If pigeons could wank I’d have been in a right mess. Fucking gorgeous she was, till she opened her beak. Oh dear. I asked her what her name was and out came this high pitched noise. No words, just noise. Unintelligible and painful to the ears. May as well have been another language.
I said ‘Pardon?’ and asked her to repeat herself, which she did, and the same thing happened. Using my inbuilt word decoder I think she said her name was Stacey, but I can’t be sure. Realising that she really was only one for the eye, we moved on. Can’t be doing with that. No matter how brief or limited, some level of conversation is essential I reckon, although this is something Mart disagrees with, but that’s probably because conversation isn’t his strong point either.
That said, I couldn’t help feeling a tad disappointed. Oh well.
Yes – the Gordon Ramsay, as in the so-called chef. Thanks to Snowflake, I just found out that he has cooked up pigeon two weeks in a row on his TV show. Jesus Christ.
Here’s one of the recipes:
1. Season the pigeon breast with oil, sea salt and freshly ground pepper. Heat a heavy based frying pan until hot. Add the pigeon breasts skin side down and fry for about 1 minute each side. They should feel slightly springy when pressed, transfer to a plate to rest.
2. For the vinaigrette whisk together the olive oil, sherry vinegar, seasoning and a squeeze of lemon juice. Spoon a little of the vinaigrette on the resting pigeon breasts then cover them with foil to keep warm.
3. Tip out the excess oil from the pigeon pan and add the pancetta. Cook the pancetta for a couple of minutes, then crumble in the black pudding. Cook them together for 3 – 4 minutes until crispy. Deglaze the pan with sherry vinegar and allow to cook out for around a minute. Drain the contents of the pan through a sieve and rest on kitchen paper.
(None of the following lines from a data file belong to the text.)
Definition _analyze_ocr_results (self : Detector) (regions : list Hit.t)
  : option TimedSubtitleAnalysis :=
  match regions with
  | [] => Some (_create_empty_analysis self)
  | _ =>
      let clustered_regions := _cluster_regions regions default_distance_threshold in
      timed_regions ← mapM (ocr_region_of_cluster self) clustered_regions;
      Some (make_analysis self timed_regions)
  end.

(** *** [_analyze_edge_results] *)

(** [time_groups], a dictionary iterated in insertion order, as an
    association list.  [group_append k r] is
    [if k not in time_groups: time_groups[k] = []] followed by
    [time_groups[k].append(r)]. *)
Fixpoint group_append (time_key : Z) (region : Hit.t)
  (time_groups : list (Z * list Hit.t)) : list (Z * list Hit.t) :=
  match time_groups with
  | [] => [(time_key, [region])]
  | (k, group) :: rest =>
      if k =? time_key then (k, group ++ [region]) :: rest
      else (k, group) :: group_append time_key region rest
  end.

(** One iteration of the grouping loop (lines 290-294); [None] is the
    [ZeroDivisionError] of [//]. *)
Definition edge_group_step (self : Detector)
  (time_groups : list (Z * list Hit.t)) (region : Hit.t)
  : option (list (Z * list Hit.t)) :=
  time_key ← Py.floordiv (Hit.frame_no region) (Py.py_int (self_fps self * 2)%Q);
  Some (group_append time_key region time_groups).

(** The grouping loop, stopped by the first error. *)
Fixpoint edge_group_loop (self : Detector)
  (time_groups : list (Z * list Hit.t)) (regions : list Hit.t)
  : option (list (Z * list Hit.t)) :=
  match regions with
  | [] => Some time_groups
  | region :: rest =>
      time_groups' ← edge_group_step self time_groups region;
      edge_group_loop self time_groups' rest
  end.

(** The body of the loop over groups for a group that passed the test
    [len(group) >= 2] (lines 299-324). *)
Definition edge_region_of_group (self : Detector) (group : list Hit.t)
  : option TimedSubtitleRegion :=
  let frames := map Hit.frame_no group in
  start_frame ← Py.py_min frames;
  end_frame ← Py.py_max frames;
  min_x ← Py.py_min (map Hit.x group);
  max_x ← Py.py_max (map (fun r => Hit.x r + Hit.width r) group);
  min_y ← Py.py_min (map Hit.y group);
  max_y ← Py.py_max (map (fun r => Hit.y r + Hit.height r) group);
  let duration_frames := Py.py_int (self_fps self * 3)%Q in
  let expanded_start := Z.max 0 (start_frame - duration_frames / 2) in
  let expanded_end := Z.min (self_total_frames self - 1) (end_frame + duration_frames / 2) in
  Some {| start_frame := expanded_start;
          end_frame := expanded_end;
          x := min_x;
          y := min_y;
          width := max_x - min_x;
          height := max_y - min_y;
          confidence := (7 # 10)%Q;
          text_content :=
            "边缘检测区域 (帧" +:+ Py.str_of_int start_frame +:+ "-" +:+
            Py.str_of_int end_frame +:+ ")" |}.

Definition _analyze_edge_results (self : Detector) (regions : list Hit.t)
  : option TimedSubtitleAnalysis :=
  match regions with
  | [] => Some (_create_empty_analysis self)
  | _ =>
      time_groups ← edge_group_loop self [] regions;
      timed_regions ←
        mapM (edge_region_of_group self)
             (filter (fun group => 2 <= Z.of_nat (length group)) (map snd time_groups));
      Some (make_analysis self timed_regions)
  end.

(** *** [_analyze_motion_results] *)

(** One iteration of the loop over [changes] (lines 343-358); the state is
    [(subtitle_segments, current_start)]. *)
Definition motion_step (self : Detector)
  (st : list Segment.t * option Z) (change : Change.t)
  : list Segment.t * option Z :=
  let '(subtitle_segments, current_start) := st in
  let current_start :=
    match current_start with
    | None => Some (Change.frame_no change)
    | Some _ => current_start
    end in
  match last subtitle_segments with
  | None => (subtitle_segments, current_start)
  | Some last_segment =>
      let last_end := Segment.end_ last_segment in
      if negb (Qle_bool (inject_Z (Change.frame_no change - last_end))
                        (self_fps self * 5)%Q)
      then
        match current_start with
        | Some cs =>
            (subtitle_segments ++
               [{| Segment.start := cs;
                   Segment.end_ := Change.frame_no change;
                   Segment.changes := 1 |}],
             Some (Change.frame_no change))
        | None => (subtitle_segments, current_start)
        end
      else (subtitle_segments, current_start)
  end.

(** Lines 340-366: the list [subtitle_segments] after the loop and the
    handling of the last segment. *)
Definition motion_segments (self : Detector) (changes : list Change.t)
  : list Segment.t :=
  let '(subtitle_segments, current_start) :=
    fold_left (motion_step self) changes ([], None) in
  match current_start, last changes with
  | Some cs, Some last_change =>
      subtitle_segments ++
        [{| Segment.start := cs;
            Segment.end_ := Change.frame_no last_change;
            Segment.changes := Z.of_nat (length changes) |}]
  | _, _ => subtitle_segments
  end.

(** The region built for a segment that passed the test
    [segment['changes'] >= 2] (lines 372-381). *)
Definition motion_region_of_segment (self : Detector) (segment : Segment.t)
  : TimedSubtitleRegion :=
  {| start_frame := Segment.start segment;
     end_frame := Segment.end_ segment;
     x := Py.py_int (inject_Z (self_width self) * (1 # 10))%Q;
     y := Py.py_int (inject_Z (self_height self) * (8 # 10))%Q;
     width := Py.py_int (inject_Z (self_width self) * (8 # 10))%Q;
     height := Py.py_int (inject_Z (self_height self) * (15 # 100))%Q;
     confidence := (6 # 10)%Q;
     text_content :=
       "运动检测区域 (帧" +:+ Py.str_of_int (Segment.start segment) +:+ "-" +:+
       Py.str_of_int (Segment.end_ segment) +:+ ")" |}.

Definition _analyze_motion_results (self : Detector) (changes : list Change.t)
  : TimedSubtitleAnalysis :=
  match changes with
  | [] => _create_empty_analysis self
  | _ =>
      let subtitle_segments := motion_segments self changes in
      let timed_regions :=
        map (motion_region_of_segment self)
            (filter (fun segment => 2 <= Segment.changes segment) subtitle_segments) in
      make_analysis self timed_regions
  end.

End AltDetect.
4. Place the salad leaves in a large bowl and drizzle over most of the remaining vinaigrette. Add the bacon and black pudding mix and toss together.
5. Arrange the salad onto serving plates. Slice the pigeon breast thickly into approx 4 even pieces, arrange on top of the salad leaves , drizzle the juices from the cooking pan over the pigeon along with a final touch of reserved vinaigrette. Serve with crusty bread.
What the fuck?
How about we stick some garlic up your arse, Ramsay, pop you in the oven, and just see what happens? Maybe serve you up adding ‘a final touch of vinaigrette’?
Bit of an odd week this one. One minute I’m there consoling Murray – see post below – after Andy Murray got knocked out of Wimbledon, the next I’m heading up to Cavendish Square to go visit Smacky Steve who appears to have lost the plot completely. Totally and utterly marbled.
Turns out he actually thinks he’s in prison, kid you not.
Here he is:
Half an hour later, and here he is again:
Went back the next day, and he was still there, pacing up and down:
All he kept saying was how he didn’t deserve to be behind bars and had so much to give, which would have been true had he not succumbed to the liquid grain and given up working with the foil.